カジノ管理委員会規則案に対する意見
2021(令和3)年5月7日
全国カジノ賭博場設置反対連絡協議会
代表幹事 新 里 宏 二
1 はじめに
近時カジノ汚職を理由として国会議員が逮捕されるという事件は、いみじくも、カジノ事業が新たな利権構造を生み出し、政官財の腐敗の原因となることを現実に示したものであった。
また、カジノは閉鎖空間に多数の利用者が入場することが予定されているため、集団感染が発生するリスクが極めて大きい。そして、今回の新型コロナウイルスが収束したとしても、新たな感染症が発生する可能性があり、そうした新たな感染症に対する対策ができるのかも疑問である。
さらに、諸外国の例から見ても、感染症の発生により、カジノが営業停止に追い込まれることになり、財政的な面でも感染症発生前に比べてより強い基盤を要することが求められることになる。
そして、カジノ解禁には、ギャンブル依存症の拡大のほかにも、暴力団対策上の問題、マネー・ローンダリング対策上の問題、多重債務問題再燃の危険性、青少年の健全育成への悪影響等様々な問題がある。
このように、カジノ解禁にはさまざまな弊害が指摘されており、今般の新型コロナウイルス感染症の発生によりカジノ施設内及びその周辺での感染症発生のリスクが大きいことも明らかとなった。
こうした状況に鑑みると、そもそもカジノを伴うIRを推進することは断念すべきであり、特定複合観光施設区域整備法(以下「IR整備法」という。)自体を即刻廃案にすべきであり、カジノ管理委員会規則の制定そのものに反対である。

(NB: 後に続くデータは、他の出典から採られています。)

Lemma mine_ad_inv st0 start end_id k st :
  mine_inv st0 start end_id k st → (start ≤ k ≤ end_id)%nat → prices_ok k →
  ∃ st', mine_ad props st k = Some st' ∧ mine_inv st0 start end_id (S k) st'.
Proof.
  intros [Htab Hext Hroom Hlen Hal Hids Hfiles Hnames Hbel Hnew Hold] Hk Hp.
  rewrite tokens_from_S in Hroom by lia. unfold room in Hroom.
  destruct (mine_ad_texts_ok k (mn_kw st) (mn_manual st) Htab)
    as (phrases & orig & t & mb & E & Htab1 & Hext1 & Hlen1 & Hst & Horig); [unfold room; lia|done|].
  change (if has_bidstr props k then _ else _) with (orig_texts k) in Horig. subst orig.
  unfold mine_ad. rewrite E. cbn [mbind option_bind].
  pose proof (Forall2_length _ _ _ Hal) as Hlo.
  rewrite !wr_Some by lia. cbn [mbind option_bind].
  set (st1 := Mining _ _ _ _ _ _ _ _).
  destruct (mine_campaign_ok k (ad_texts props k) st1) as
    (st' & -> & Hfiles' & Hph & Hog & Hkw & _ & Hnames' & Hbel' & Hfiled & Hkeep).
  { by destruct Hfiles. }
  exists st'. split; [done|]. subst st1. simpl in *.
  assert (∀ i, i ≠ k → mn_bidphrase st' !! i = mn_bidphrase st !! i ∧
    mn_orig st' !! i = mn_orig st !! i) as Hne.
  { intros i Hi. by rewrite Hph, Hog, !list_lookup_insert_ne by done. }
  split.
  - by rewrite Hkw.
  - rewrite Hkw. by etrans.
  - rewrite Hkw. unfold room. lia.
  - by rewrite Hph, length_insert.
  - rewrite Hph, Hog. apply Forall2_insert; [done|]. apply Forall2_length in Hst. rewrite Hst.
    unfold orig_texts. destruct (has_bidstr props k); [done|by rewrite length_map].
  - rewrite Hph, Hkw. apply Forall_insert; [by eapply ids_ext|by eapply stand_for_ids].
  - done.
  - by etrans.
  - intros _. rewrite Hbel'. lia.
  - intros i Hi. destruct (decide (i = k)) as [->|Hik].
    + exists phrases. rewrite Hph, Hog, Hkw, !list_lookup_insert_eq by lia. by split_and!.
    + destruct (Hnew i ltac:(lia)) as (ph & H1' & H2' & H3' & H4').
      exists ph. destruct (Hne i Hik) as [-> ->]. rewrite Hkw.
      split_and!; [done|done|by eapply stand_for_ext|by apply Hkeep].
  - intros i Hi. destruct (Hne i ltac:(lia)) as [-> ->]. apply Hold. lia.
Qed.

Lemma mining_start_inv start end_id m :
  mgr_ok m → room (keywords_ m) (tokens_from start end_id) →
  mine_inv (mining_start start end_id m) start end_id start (mining_start start end_id m).
Proof.
  intros [H1' H2' H3' H4' H5' H6' H7'] Hroom. split; simpl; try done.
  - by rewrite length_resize.
  - apply Forall2_resize; [done|]. by apply Forall2_take.
  - apply Forall_resize; [constructor|]. by apply Forall_take.
  - intros; lia.
  - intros; lia.
Qed.

Lemma mining_loop_ok start end_id st0 n : ∀ k st,
  mine_inv st0 start end_id k st → (start ≤ k)%nat → (k + n = end_id + 1)%nat →
  (∀ i, (k ≤ i ≤ end_id)%nat → prices_ok i) →
  ∃ st', foldM (mine_ad props) st (seq k n) = Some st' ∧
    mine_inv st0 start end_id (end_id + 1) st'.
Proof.
  induction n as [|n IH]; intros k st Hinv Hk Hn Hp.
  { exists st. split; [done|]. by replace (end_id + 1)%nat with k by lia. }
  destruct (mine_ad_inv st0 start end_id k st Hinv) as (st1 & E & Hinv1); [lia|apply Hp; lia|].
  cbn [seq foldM]. rewrite E. cbn [mbind option_bind].
  apply IH; [done|lia|lia|]. intros i Hi. apply Hp. lia.
Qed.

(** C4: [miningAdCreatives] on ads [start_id .. end_id]: every ad in the range
    gets bid phrases that stand for its texts (its bid strings, or its title),
    belongs to the campaign of its property (or of its own id) and its texts
    are filed under that campaign; campaigns keep their numbers, and the
    tables swapped in satisfy the invariant of the manager. *)
Theorem miningAdCreatives_spec now start_id end_id m :
  mgr_ok m → (start_id ≤ end_id)%nat →
  (∀ i, (start_id ≤ i ≤ end_id)%nat → prices_ok i) →
  room (keywords_ m) (tokens_from start_id end_id) →
  ∃ st,
    (∀ n, miningAdCreatives rand props now start_id end_id m n
      = match compute_bids rand now false (end_id + 1) (mn_names st) (mn_phrases st)
                (set_manual (mn_manual st) m) n with
        | Some (t, n') => Some (mining_end end_id st t m, n')
        | None => None
        end) ∧
    mn_names (mining_start start_id end_id m) `prefix_of` mn_names st ∧
    (∀ i, (start_id ≤ i ≤ end_id)%nat → mined i st) ∧
    (∀ t, mgr_ok (mining_end end_id st t m)) ∧
    (∀ i ph og, (i < start_id)%nat → ad_bidphrase_list_ m !! i = Some ph →
       ad_orig_bidstr_list_ m !! i = Some og →
       mn_bidphrase st !! i = Some ph ∧ mn_orig st !! i = Some og).
Proof.
  intros Hm Hse Hp Hroom.
  destruct (mining_loop_ok start_id end_id _ (end_id + 1 - start_id) start_id _
    (mining_start_inv start_id end_id m Hm Hroom)) as (st & E & Hinv); [lia|lia|done|].
  exists st. destruct Hinv as [Htab Hext Hroom' Hlen Hal Hids [Hfn Hfb Hfs] Hnames Hbel Hnew Hold].
  split_and!.
  - intros n. unfold miningAdCreatives. rewrite E, bind_lift, Hlen.
    unfold mbind, RM_bind, mret, RM_ret. by destruct (compute_bids _ _ _ _ _ _ _ n) as [[t n']|].
  - done.
  - intros i Hi. apply Hnew. lia.
  - intros t. split; simpl; try done. rewrite Hlen. apply Hbel. lia.
  - intros i ph og Hi Hph Hog. destruct (Hold i) as [-> ->]; [by left|]. simpl.
    apply lookup_lt_Some in Hph as Hl.
    pose proof (Forall2_length _ _ _ (mgr_align m Hm)) as Hlo.
    rewrite !lookup_resize by (rewrite ?length_take; lia).
    by rewrite !lookup_take_lt by lia.
Qed.
End mining_proofs.

(** ** The bid tables *)

Section reset_proofs.
Context `{LexicalCast, TitlePCA, AdDocs, HashOrder}.
Context (rand : nat → Z).

(** What campaign [i] is given by the uniform strategy. *)
Definition uniform_entry (now : tm) (m : AdSponsoredMgr) (used : list Z)
    (i : nat) (name : string) (set : list string) (bids : list (Z * double)) : Prop :=
  if hasManualBidPrice (manual_bidinfo_mgr_ m) name then bids = []
  else ∃ B, daily_budget now (manual_bidinfo_mgr_ m) used i name = Some B ∧
    convexUniformBid (getBidStatisticalData (ad_log_mgr_ m) set (landscape_map (ad_log_mgr_ m))) B
    = Some bids.

(** Under the uniform strategy [resetDailyLogStatisticalData] gives every
    campaign without manual prices the bids of [convexUniformBid] on its
    statistics and the budget left scaled to the day, manual campaigns none,
    and every ad its click-through rate. *)
Theorem compute_bids_uniform now (reset_used : bool) ad_num names phrases m n ctrs :
  let used := resize (length names) 0 (if reset_used then [] else ad_budget_used_list_ m) in
  bid_strategy_type_ m = Sponsored.UniformBid → length names = length phrases →
  mapM (computeAdCTR (ad_log_mgr_ m)) (seq 0 ad_num) = Some ctrs →
  (∀ i name set, names !! i = Some name → phrases !! i = Some set →
     ∃ bids, uniform_entry now m used i name set bids) →
  ∃ t, compute_bids rand now reset_used ad_num names phrases m n = Some (t, n) ∧
    new_used t = used ∧ new_ctr_list t = ctrs ∧ new_bid_price_list t = [] ∧
    length (new_uniform_bid_price_list t) = length names ∧
    ∀ i name set, names !! i = Some name → phrases !! i = Some set →
      ∃ bids, new_uniform_bid_price_list t !! i = Some bids ∧
        uniform_entry now m used i name set bids.
Proof.
  intros used Htype Hlen Hctr Hall. unfold compute_bids. rewrite Hctr, bind_lift, Htype.
  fold used. rewrite <- Hlen, Nat.min_id.
  match goal with |- context [foldM ?f ?b ?l] =>
    destruct (foldM_inv (λ pre prices, length prices = length names ∧
      (∀ i, i ∉ pre → (i < length names)%nat → prices !! i = Some []) ∧
      ∀ i name set, i ∈ pre → names !! i = Some name → phrases !! i = Some set →
        ∃ bids, prices !! i = Some bids ∧ uniform_entry now m used i name set bids) f l b)
      as (prices & Hp & Hl & _ & Hent) end.
  - split_and!; [by rewrite length_replicate| |by intros ??? []%not_elem_of_nil].
    intros i _ Hi. by apply lookup_replicate_2.
  - intros pre i prices (Hl & Hrest & Hdone) (suf & Hsuf).
    assert (i ∈ seq 0 (length names)) as Hin%elem_of_seq by (rewrite Hsuf; set_solver).
    assert (i ∉ pre) as Hnin.
    { pose proof (NoDup_seq 0 (length names)) as Hnd. rewrite Hsuf in Hnd.
      apply NoDup_app in Hnd as (_ & Hnd & _). intros Hx. apply (Hnd i Hx). by left. }
    destruct (lookup_lt_is_Some_2 names i) as [name Hname]; [lia|].
    destruct (lookup_lt_is_Some_2 phrases i) as [set Hset]; [lia|].
    destruct (Hall i name set Hname Hset) as (bids & Hb).
    unfold uniform_campaign. rewrite Hname. cbn [mbind option_bind].
    unfold uniform_entry in Hb. destruct (hasManualBidPrice _ name) eqn:Hman.
    + exists prices. split; [done|]. split_and!; [done|set_solver|].
      intros j nm st [Hj|Hj%list_elem_of_singleton]%elem_of_app; [by apply Hdone|]. subst j.
      intros Hnm Hst. exists []. split; [apply Hrest; [done|lia]|].
      unfold uniform_entry. simplify_eq. by rewrite Hman.
    + destruct Hb as (B & HB & Hbids). rewrite HB. cbn [mbind option_bind].
      rewrite Hset. cbn [mbind option_bind]. rewrite Hbids. cbn [mbind option_bind].
      rewrite wr_Some by lia. eexists. split; [done|]. split_and!.
      * by rewrite length_insert.
      * intros j Hj Hjl. rewrite list_lookup_insert_ne by set_solver. apply Hrest; [set_solver|done].
      * intros j nm st [Hj|Hj%list_elem_of_singleton]%elem_of_app Hnm Hst.
        -- rewrite list_lookup_insert_ne by set_solver. by apply Hdone.
        -- subst j. exists bids. rewrite list_lookup_insert_eq by lia. split; [done|].
           unfold uniform_entry. simplify_eq. rewrite Hman. eauto.
  - rewrite Hp, bind_lift. eexists. split; [done|]. split_and!; try done.
    intros i name set Hn Hs. apply Hent; [|done|done].
    apply elem_of_seq. apply lookup_lt_Some in Hn. lia.
Qed.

そして、今回意見募集がなされているカジノ管理委員会関係特定複合観光施設区域整備法施行規則案(以下「規則案」という。)においても、以下に指摘するとおり、不十分、不適切なところが多々見受けられる。
2 カジノ行為区画の面積制限(規則案9条)
IR整備法41条1項7号において、カジノ行為区画のうち専らカジノ行為の用に供されるものとしてカジノ管理委員会規則で定める床面積の合計が政令で定める面積(特定複合観光施設の床面積合計の100分の3)を超えないこととされている。
そして、カジノに供される面積は、IR施設全体の3%以下に規制されるので過大なカジノ施設にはならないなどといわれてきたのである。
ところが、規則案9条では、専らカジノ行為の用に供するものの範囲として、カジノ行為区画のうち通路、階段、便所などを除外すると定めている。これでは、除外施設を広くとることによって上記面積制限の趣旨を潜脱するおそれがあるので、通路、階段、便所などをも専らカジノ行為の用に供するものに含まれると規則案の改訂をする必要がある。
3 入場管理(規則案51条〜55条)
規則案54条4号は「入場禁止対象者を発見した場合には、直ちに、当該入場禁止対象者をカジノ施設から退去させること」と定めるが、IR整備法71条は、カジノ管理委員会規則の定めるところにより、カジノ事業者に入場禁止対象者を発見した場合にカジノ施設から退去させる措置を講じなければならないと定めるところ、上記規則案の定めは「直ちに、」との文言を追加しただけで、何ら具体的な措置を定めるものではない。
また、規則案54条7号は「暴力団員等によるカジノ施設の利用を防止するため、平素から都道府県警察と密接に連絡すること」と定めるが、これではいったい、どのような連絡をするのかも明確でなく具体性を欠き、不十分である。
4 特定金融業務の規制(規則案第63条〜第90条)
(1) 特定資金貸付業務について、今回の規則案では、外国人を含む日本に在住する者に対して、カジノ事業者に預託額1000万円預託した場合には、貸付けが可能ということにしている(カジノ整備法85条1項2号、規則案78条)。
しかし、特定資金貸付業務はまさに賭博の胴元が賭金にあてるための貸付をするものであるところ、そもそも預託額を超えて貸付けをしてまで賭金にあてさせるということ自体、過剰なギャンブル利用を誘発するものであって、不合理かつ不必要なものであり、これを認めるべきではない。
そして、今回の規則案では、1000万円を預託していれば貸付けを認めるとされているが、パブリックコメントに付された際の資料をみても、国内の平均的世帯の年間収入実態やシンガポールの例を参考に定めたというだけであり、なぜ1000万円を預託していれば、賭金にあてさせる貸付けを許容しても、特に弊害が生じないなどといえるかについて、何ら合理的な説明がされていない。むしろ、1000万円もの預託をしてギャンブルをして、預託額以上の金額を費消してしまうとなれば、その被害は極めて大きいものになる。
逆に、預託額を低く設定した場合、貸付可能な利用者が増えて、利用者が、容易に貸付けを必要とするまで賭金を増やし、過大なギャンブル利用と過大な借入れを誘発して、被害が多数発生することになる。
このように、カジノ管理委員会規則でいかなる預託額を定めてもカジノ事業者に貸付業務を認めることによる弊害の除去はできない。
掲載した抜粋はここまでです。